Toro has written two books, Stereo.Island.Mosaic. and Tertulia. He has been featured in many journals, including Anomaly Literary Journal, BOAAT Journal, Kweli Journal, The Texas Review, The Buenos Aires Review, Paterson Literary Review, and San Antonio Express-News, and Duende Literary Journal. Toro's poems can also be found in the Cream City Review's 39th publication and his work is discussed in the Chiricú Journal: Latina/o Literatures, Arts, and Cultures as well. Additional works in which his poems have been published include Rattapallax, Bordersenses, Really System, Five Quarterly, Codex, and The Waiting Room Reader 2. He has also been published in multiple anthologies, including CHORUS by Saul Williams, Best American Experimental Writing 2015 (Wesleyan University Press, 2016), Coloring Book: An Anthology of Multicultural Poems and Stories (Rattlecat Press, 2004), and Misrepresented People: Poetic Responses to Trump's America (NYQ Books, 2018).

Themes

In poems like "Guanín", “DREAMcatcher”, “Human Instamatic”, and “Sleep Dealer”, Toro uses pessimism to critique political thought as well as the limits placed on Latino communities, whether those be ideological or physical, through his common themes of separation seen literarily or in his formatting. In “Guanín”, he reclaims Puerto Rican history of nobility, expressing limitations as the edges of the island. In “DREAMcatcher” he is critical of the limits that are put on the “illegal” human, especially those involved in the DREAM Act, which come about as rejections of the immigrants body and way of living. In “Sleep Dealer”, Toro focuses on the border crossing itself and the technological component of crossing a bridge between two worlds and the existence within one of those worlds with inspiration from Alex Rivera's Sleep Dealer. “Guanín” is also consistent with the feelings of a beautiful land now tainted with materialistic and beauty, aesthetic focus that “Human Instamatic” expresses in its criticism of the concrete jungle, the slums, and the drug use, a poem inspired by Martin Wong's depictions of the urban setting.

== Awards ==
He received the San Antonio's November 2008 artist of the month, was a recipient of an artist residency at The Atlantic Center for the Arts in 2001, and in 2004 was a finalist for the Allen Ginsberg Poetry Prize. Vincent Toro won the 2014 Poet's House Emerging Poet's Fellowship and the 2014 New York Foundation for the Arts Fellowship in Poetry.

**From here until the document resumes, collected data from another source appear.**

(** The complete PDU: its SDU is delivered and the window moves on. *)
Lemma rx_resource_whole len :
  bs <> [] -> length_ind r = Z.of_nat len -> len * 8 = hl + length bs + n -> 0 < len < 58 ->
  exists sdu, rx_mac_resource self sc pdu
    = Some (self, [TmaUnitdataInd sdu (air_addr a) sc 0], after_pdu pdu (len * 8)) /\ holds sdu bs.
Proof using T A Ha He Hf W P E.
  intros Hbs Hl Hlen H58. unfold rx_mac_resource. rewrite assert_true by (by rewrite at_start).
  rewrite resource_header, (on_air_addr r a Ha). cbn [length_ind fill_bits encryption_mode addr].
  pose proof resource_framed as F. pose proof (framed_end _ _ _ _ _ F) as Hend.
  unfold resource_len. rewrite Hl. btrue (1 <=? Z.of_nat len)%Z. btrue (Z.of_nat len <? 0x3a)%Z. cbn [andb].
  rewrite Nat2Z.id, Hlen. unfold get_len at 1. bfalse (end_ pdu1 - start pdu1 <? hl + length bs + n).
  rewrite Hf, (framed_fill _ _ _ _ _ F), bind_Some, usub_le, bind_Some by lia.
  replace (hl + length bs + n - n) with (hl + length bs) by lia.
  destruct (framed_cut _ _ _ _ _ F) as (-> & W2 & R2). rewrite bind_Some, He.
  change (0 <? 0)%Z with false. cbv iota.
  bfalse (Z.of_nat len =? 0x3f)%Z. bfalse (Z.of_nat len =? 0x3e)%Z. bfalse (Z.of_nat len =? 0)%Z.
  replace (get_len_remaining (sdu_window pdu1 (hl + length bs))) with (length bs)
    by (rewrite <- R2 at 1; apply length_remaining).
  rewrite (proj2 (Nat.eqb_neq (length bs) 0)) by (by destruct bs). cbn [orb].
  destruct (from_bitbuffer_pos_holds _ W2) as (sdu & -> & Hs). rewrite !bind_Some.
  pose proof (wf_end _ W). cbn in Hend.
  rewrite next_pdu_spec; [|done|cbn; lia..]. rewrite bind_Some.
  exists sdu. split; [done|by rewrite R2 in Hs].
Qed.

(** The first fragment: its SDU part goes into the defragmenter of the current timeslot. *)
Lemma rx_resource_first d b ts :
  length_ind r = 0x3f%Z -> rest = [] -> ts_index (dltime self) = ts ->
  ms_insert_first (defrag self) (sdu_window pdu1 (hl + length bs)) (dltime self) (air_addr a) None
    = Some (d, b) ->
  advanced (sdu_window pdu1 (hl + length bs)) b ->
  rx_mac_resource self sc pdu = Some (with_defrag self d, [], after_pdu pdu (hl + length bs + n)).
Proof using T A Ha He Hf W P E.
  intros Hl Hr Hts Hd (p & -> & Hp). unfold rx_mac_resource. rewrite assert_true by (by rewrite at_start).
  rewrite resource_header, (on_air_addr r a Ha). cbn [length_ind fill_bits encryption_mode addr].
  pose proof resource_framed as F. pose proof (framed_end _ _ _ _ _ F) as Hend.
  rewrite Hr in Hend. cbn [length] in Hend. rewrite Hl.
  change (resource_len 0x3f (get_len pdu1)) with (Some (get_len pdu1)). cbv iota.
  replace (get_len pdu1) with (hl + length bs + n) by (unfold get_len; lia).
  rewrite Nat.ltb_irrefl, Hf, (framed_fill _ _ _ _ _ F), bind_Some, usub_le, bind_Some by lia.
  replace (hl + length bs + n - n) with (hl + length bs) by lia.
  destruct (framed_cut _ _ _ _ _ F) as (-> & W2 & R2). rewrite bind_Some, He.
  change (0 <? 0)%Z with false. change (0x3f =? 0x3f)%Z with true. cbv iota. rewrite Hd, !bind_Some.
  pose proof (wf_end _ W). cbn in Hend, Hp.
  rewrite next_pdu_spec; [done| |cbn; lia..].
  apply wf_with_pos; [done|]. cbn. lia.
Qed.
End resource.

(** ** The defragmenter of the mobile *)

(** A buffer collects bits; while inactive it is empty.  Nothing is encrypted. *)
Definition buf_ok (buf : DefragBuffer) : Prop :=
  aie_info buf = None /\ (exists bs, collects (d_buffer buf) bs) /\
  (state buf = Inactive -> collects (d_buffer buf) []).

Record ms_ok (d : MsDefrag) : Prop := {
  ok_len : length (ms_buffers d) = 4;
  ok_bufs : Forall buf_ok (ms_buffers d)
}.

(** The message part [bs] for address [a] is being collected in timeslot index [ts]. *)
Definition ms_holding (d : MsDefrag) (ts : nat) (a : TetraAddress) (bs : list bool) : Prop :=
  exists buf, ms_buffers d !! ts = Some buf /\ state buf = Active /\ d_addr buf = a /\
    collects (d_buffer buf) bs.

Lemma buf_ok_new : buf_ok DefragBuffer_new.
Proof. split_and!; [done|exists []; apply collects_new|intros _; apply collects_new]. Qed.

Lemma ms_ok_new : ms_ok MsDefrag_new.
Proof. split; [done|]. by apply (Forall_replicate buf_ok 4), buf_ok_new. Qed.

Lemma ms_ok_set d ts buf : ms_ok d -> buf_ok buf -> ms_ok (set_buf d ts buf).
Proof.
  intros [L B] H. split; cbn; [by rewrite length_insert|]. apply Forall_insert; done.
Qed.

Lemma ms_buf d time : ms_ok d -> (1 <= t time <= 4)%Z ->
  exists buf, ms_buffers d !! ts_index time = Some buf /\ buf_ok buf.
Proof.
  intros [L B] Ht. pose proof (ts_index_lt time Ht).
  destruct (lookup_lt_is_Some_2 (ms_buffers d) (ts_index time)) as [buf Hb]; [lia|].
  exists buf. split; [done|]. by eapply Forall_lookup_1.
Qed.

Lemma lookup_set_buf d time buf : ms_ok d -> (1 <= t time <= 4)%Z ->
  ms_buffers (set_buf d (ts_index time) buf) !! ts_index time = Some buf.
Proof. intros [L B] Ht. cbn. apply list_lookup_insert_eq. rewrite L. by apply ts_index_lt. Qed.

(** Everything that is left of a PDU was taken from it. *)
Definition taken (pdu : BitBuffer) : BitBuffer := with_pos pdu (pos pdu + length (remaining pdu)).

Lemma advanced_taken pdu : wf pdu -> advanced pdu (taken pdu).
Proof.
  intros W. exists (pos pdu + length (remaining pdu)). split; [done|].
  rewrite length_remaining. pose proof (wf_pos _ W). lia.
Qed.

Lemma ms_insert_first_spec d pdu time a :
  ms_ok d -> (1 <= t time <= 4)%Z -> wf pdu ->
  exists d', ms_insert_first d pdu time a None = Some (d', taken pdu) /\ ms_ok d' /\
    ms_holding d' (ts_index time) a (remaining pdu).
Proof.
  intros O Ht W. destruct (ms_buf d time O Ht) as (buf & Hb & Hi & _ & Hn). unfold ms_insert_first.
  rewrite Hb, bind_Some.
  assert (C : collects (d_buffer (if negb (bool_decide (state buf = Inactive)) then DefragBuffer_reset buf else buf)) []).
  { destruct (decide (state buf = Inactive)) as [Es|Es].
    - rewrite bool_decide_true by done. by apply Hn.
    - rewrite bool_decide_false by done. apply collects_new. }
  destruct (copy_remaining_collects _ pdu [] C W) as (b & -> & C'). rewrite bind_Some.
  eexists. split; [done|]. split.
  - apply ms_ok_set; [done|]. split_and!; [done|by eexists|done].
  - eexists. split_and!; [by apply lookup_set_buf|done..].
Qed.

Lemma ms_append_spec final d pdu time a old :
  ms_ok d -> (1 <= t time <= 4)%Z -> wf pdu -> final <> Inactive ->
  ms_holding d (ts_index time) a old -> length old + length (remaining pdu) <= DEFRAG_BUF_MAX_LEN ->
  exists d' buf, ms_append final d pdu time = Some (d', taken pdu) /\ ms_ok d' /\
    ms_buffers d' !! ts_index time = Some buf /\ state buf = final /\ d_addr buf = a /\
    collects (d_buffer buf) (old ++ remaining pdu).
Proof.
  intros O Ht W Hf (buf & Hb & Es & Ea & C) Hl. unfold ms_append. rewrite Hb, bind_Some.
  rewrite bool_decide_true by done. cbn [negb].
  replace (get_len (d_buffer buf)) with (length old)
    by (rewrite (length_collects _ _ C); unfold get_len; destruct C; lia).
  replace (get_len_remaining pdu) with (length (remaining pdu)) by apply length_remaining.
  rewrite (proj2 (Nat.ltb_ge _ _)) by done.
  destruct (copy_remaining_collects _ pdu old C W) as (b & -> & C'). rewrite bind_Some.
  assert (Hi : aie_info buf = None).
  { destruct O as [_ B]. by apply (Forall_lookup_1 _ _ _ _ B Hb). }
  eexists _, _. split; [done|]. split.
  - apply ms_ok_set; [done|]. split_and!; [done|by eexists|done].
  - split_and!; [by apply lookup_set_buf|done..].
Qed.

For his book Stereo.Island.Mosaic, Toro won the Sawtooth Poetry Prize by Ahsahta Press in 2015, and The Poetry Society of America's Norma Farber First Book Award in 2017. In 2018, he also received Naropa University's SWP Amiri Baraka Scholarship. His play “21” won the Met Life Nuestras Voces Playwriting Award in 2018 and was staged at the Spanish Repertory Theater. During his tenure there, he won The San Antonio Theater Councils Golden Globe for Direction of a Drama for his staging of Suzan Lori Park's Topdog/Underdog.